On Balance Volume (OBV) has been flat for months and is telling the same story as the other indicators, which is that price continues to be in a low volatility and low volume environment. Volume should come in before the next big price move as volume generally precedes price.
The 1-year Ichimoku (cloud chart) has broken down. Price has entered from below the bottom of the cloud and now has broken out of the lower bound of the cloud. This is bearish news and more downside price should be anticipated. The ~US$233 mark is now providing big resistance (the lower bound of the cloud) and is at the same level as the 50 day EMA, confirming that this is big resistance.
The cloud ahead has had a bearish crossover as well and is also creating major headwinds for price. This will cause additional pressure on the price.

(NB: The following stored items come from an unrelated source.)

(** The call of [f] with the keyword arguments [kws], whose values stand
    for [given]. *)
Definition call (f : value) (kws : list (string * expr))
    (given : list (string * option value)) : option value :=
  match f with
  | Module path =>
      if decide (path = ["pygmt"; "Figure"]) then Some Figure
      else if decide (path = ["xarray"; "open_dataset"]) then Some (Dataset [])
      else if decide (path = ["pygmt"; "surface"]) then Some (DataArray surface_dims)
      else if decide (path = ["pygmt"; "datasets"; "load_earth_relief"])
      then Some (DataArray relief_dims)
      else if decide (path = ["pygmt"; "grdsample"])
      then (snd <$> head (filter (fun g => g.1 = "grid") given)) ≫= id
      else None
  | Method (Dataset selected) m =>
      if decide (m ∈ selects) then Some (Dataset (selected ++ picked kws)) else None
  | Method (DataArray dims) m =>
      if decide (m ∈ selects) then
        if decide (Forall (fun kw => kw.1 ∈ dim_name <$> dims) kws)
        then Some (DataArray (without (picked kws) dims))
        else None
      else if decide (m = "astype") then Some (DataArray dims)
      else None
  | _ => None
  end.

Fixpoint shape (env : gmap string value) (e : expr) : option value :=
  match e with
  | EName x => env !! x
  | EAttribute v a =>
      match shape env v with
      | Some (Module path) => Some (Module (path ++ [a]))
      | Some (Dataset selected) =>
          match stored a with
          | Some dims => Some (DataArray (without selected dims))
          | None => Some (Method (Dataset selected) a)
          end
      | Some self => Some (Method self a)
      | None => None
      end
  | ECall f _ kws =>
      match shape env f with
      | Some callee => call callee kws (map (fun kw => (kw.1, shape env kw.2)) kws)
      | None => None
      end
  | _ => None
  end.

(** A grid that goes into or comes out of a grid operation. *)
Inductive role : Type := Passed | Returned.

Record grid_use : Type :=
  { gu_operation : string; gu_role : role; gu_grid : option value }.

Definition grid_argument (env : gmap string value) (kws : list (string * expr)) : option value :=
  (snd <$> head (filter (fun kw => kw.1 = "grid") kws)) ≫= shape env.

(** The grids of one call: [pygmt.grdsample] takes one and returns one,
    [pygmt.surface] returns one, [grdimage] and [grdview] of a figure take
    one. *)
Definition uses_of_call (env : gmap string value) (e : expr) : list grid_use :=
  match e with
  | ECall f _ kws =>
      match shape env f with
      | Some (Module path) =>
          if decide (path = ["pygmt"; "grdsample"]) then
            [{| gu_operation := "grdsample"; gu_role := Passed;
                gu_grid := grid_argument env kws |};
             {| gu_operation := "grdsample"; gu_role := Returned; gu_grid := shape env e |}]
          else if decide (path = ["pygmt"; "surface"]) then
            [{| gu_operation := "surface"; gu_role := Returned; gu_grid := shape env e |}]
          else []
      | Some (Method Figure m) =>
          if decide (m ∈ ["grdimage"; "grdview"]) then
            [{| gu_operation := m; gu_role := Passed; gu_grid := grid_argument env kws |}]
          else []
      | _ => []
      end
  | _ => []
  end.

(** The grids of the calls of an expression, the outer call first. *)
Fixpoint uses (env : gmap string value) (e : expr) : list grid_use :=
  uses_of_call env e ++
  match e with
  | EName _ | EConstant _ => []
  | EAttribute v _ | EFormattedValue v => uses env v
  | ECall f args kws =>
      uses env f ++ flat_map (uses env) args ++ flat_map (fun kw => uses env kw.2) kws
  | ESubscript v s => uses env v ++ uses env s
  | ESlice l u s =>
      from_option (uses env) [] l ++ from_option (uses env) [] u ++ from_option (uses env) [] s
  | EJoinedStr vs | EList vs | ETuple vs => flat_map (uses env) vs
  | EDict kvs => flat_map (fun kv => uses env kv.1 ++ uses env kv.2) kvs
  | EBinOp a _ b | ECompare a _ b => uses env a ++ uses env b
  end.

(** [name = value]: the name stands for what the value stands for. *)
Definition bind (env : gmap string value) (target source : expr) : gmap string value :=
  match target with
  | EName x =>
      match shape env source with
      | Some v => <[x := v]> env
      | None => delete x env
      end
  | _ => env
  end.

(** A statement, on what the names stand for and the grids met so far.
    Bodies are followed once, in order; the parameters of a function stand
    for nothing known, and so does a loop variable. *)
Fixpoint follow (env : gmap string value) (s : stmt) {struct s}
    : gmap string value * list grid_use :=
  let follow_body :=
    fix follow_body (env : gmap string value) (body : list stmt) {struct body}
        : gmap string value * list grid_use :=
      match body with
      | [] => (env, [])
      | s :: rest =>
          let r := follow env s in
          let r' := follow_body r.1 rest in
          (r'.1, r.2 ++ r'.2)
      end in
  match s with
  | SImport m asname => (<[default m asname := Module [m]]> env, [])
  | SAssign t v => (bind env t v, uses env v ++ uses env t)
  | SFor t it body =>
      let r := follow_body (foldr delete env (from_option (fun x => [x]) [] (root t))) body in
      (r.1, uses env it ++ r.2)
  | SWith items body =>
      let r := follow_body env body in
      (r.1, flat_map (fun item => uses env item.1) items ++ r.2)
  | SFunctionDef name params decorators body =>
      let r := follow_body (foldr delete env (params.*1)) body in
      (delete name env, flat_map (uses env) decorators ++ r.2)
  | SIf test body orelse =>
      let r := follow_body env body in
      let r' := follow_body r.1 orelse in
      (r'.1, uses env test ++ r.2 ++ r'.2)
  | SWhile test body =>
      let r := follow_body env body in
      (r.1, uses env test ++ r.2)
  | STry body handlers finalbody =>
      let r := follow_body env body in
      let follow_handlers :=
        fix follow_handlers (env : gmap string value) (hs : list (option expr * list stmt))
            {struct hs} : gmap string value * list grid_use :=
          match hs with
          | [] => (env, [])
          | h :: rest =>
              let r := follow_body env h.2 in
              let r' := follow_handlers r.1 rest in
              (r'.1, r.2 ++ r'.2)
          end in
      let rh := follow_handlers r.1 handlers in
      let rf := follow_body rh.1 finalbody in
      (rf.1, r.2 ++ rh.2 ++ rf.2)
  | SExpr e | SAssert e => (env, uses env e)
  | SReturn v | SRaise v => (env, from_option (uses env) [] v)
  | SMagic _ | SShell _ | SComment _ => (env, [])
  end.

The Chikou Span (Lagging Line) never entered the cloud, and the Tankan Sen (Conversion Line) and the Kijun Sen (Base Line) have broke down and pierced the lower cloud indicating that lower prices are ahead.
Last week, it was noted that all if all these things happened it would be very bearish for price. This continues to be the case. For further definitions of what is being discussed, please refer to this previous post on Ichimoku cloud charts.
The ~US$230 area didn’t hold and Fibonacci retracements have been drawn from 2 price tops: the mid-November high of ~ US$424 and the mid March high of ~ US$298.
Since the big support area ~ US$230 has been broken, other big support areas can now be identified, which are ~ US$219 and then ~ US$200. This ~US$219-220 has held so far, but will certainly be tested again. Expect major support in the US US$200-210 area. If this doesn’t hold, then price will probably test the lows made in early January.
The RSI topped out a few weeks back and is confirming the price. There are no divergences forming and RSI remains weak. The Money Flow Index is in oversold territory and confirming a lower price move setup.
Included is the Directional Movement Index (DMI), which looks at buying and selling pressures. The blue line indicates buying pressure, the red line indicates selling pressure, and the orange line is the ADX, which indicates the strength or weakness of a trend.
Selling Pressure has risen since last week, while Buying Pressure has fallen. This is consistent with what happened to price since it fell through the ~US$230 support. The ADX has crossed over the Buying Pressure Line last week and has now crossed over the Selling Pressure line at higher levels, initiating a sell signal because this means selling is starting to pick up momentum. This is yet another bearish sign.
The Bollinger Bands were super tight last week and have begun to widen as price has resolved to the downside. This should mean more weakness in price and perhaps a bigger (bearish) move may in the cards.
Looking at the short-term trend (May 24 price high of ~US$240 and June 3 ~US$226) using Fibonacci retracements, last week it was said that “US$235 and US$231 are really big areas and have broken. Price is at its lowest point since hitting the US$240 high. The US$225 and US$221 come into play, but will probably be stops on the way to testing the ~US$210 level.”
Price has broken below all these levels except for that ~US$220 area. This needs to hold. If not, next support is at ~US$219, ~US$217 and massive support at the ~US$210 area.
Big Move Imminent
Bitcoin’s primary downtrend remains intact and all support levels continue to break down on the way to ~US$210. It’s been a slow bleed down but all the indicators in multiple time frames are pointing to a test of key support levels below.
The 50-day EMA and the Ichimoku cloud are very big resistance as price has continuously failed to stay above the 50 day average, nor break through the upper bound of the cloud as the price is now decisively below both indicators.
A retest of the ~US$210 area continues to look like a possibility.
Disclaimer: Articles regarding the potential movement in cryptocurrency prices are not to be treated as trading advice. Neither Cointelegraph, nor the author assumes responsibility for any trade losses, as the final decision on trade execution lies with the reader. Always remember that only those in possession of the private keys are in control of the money.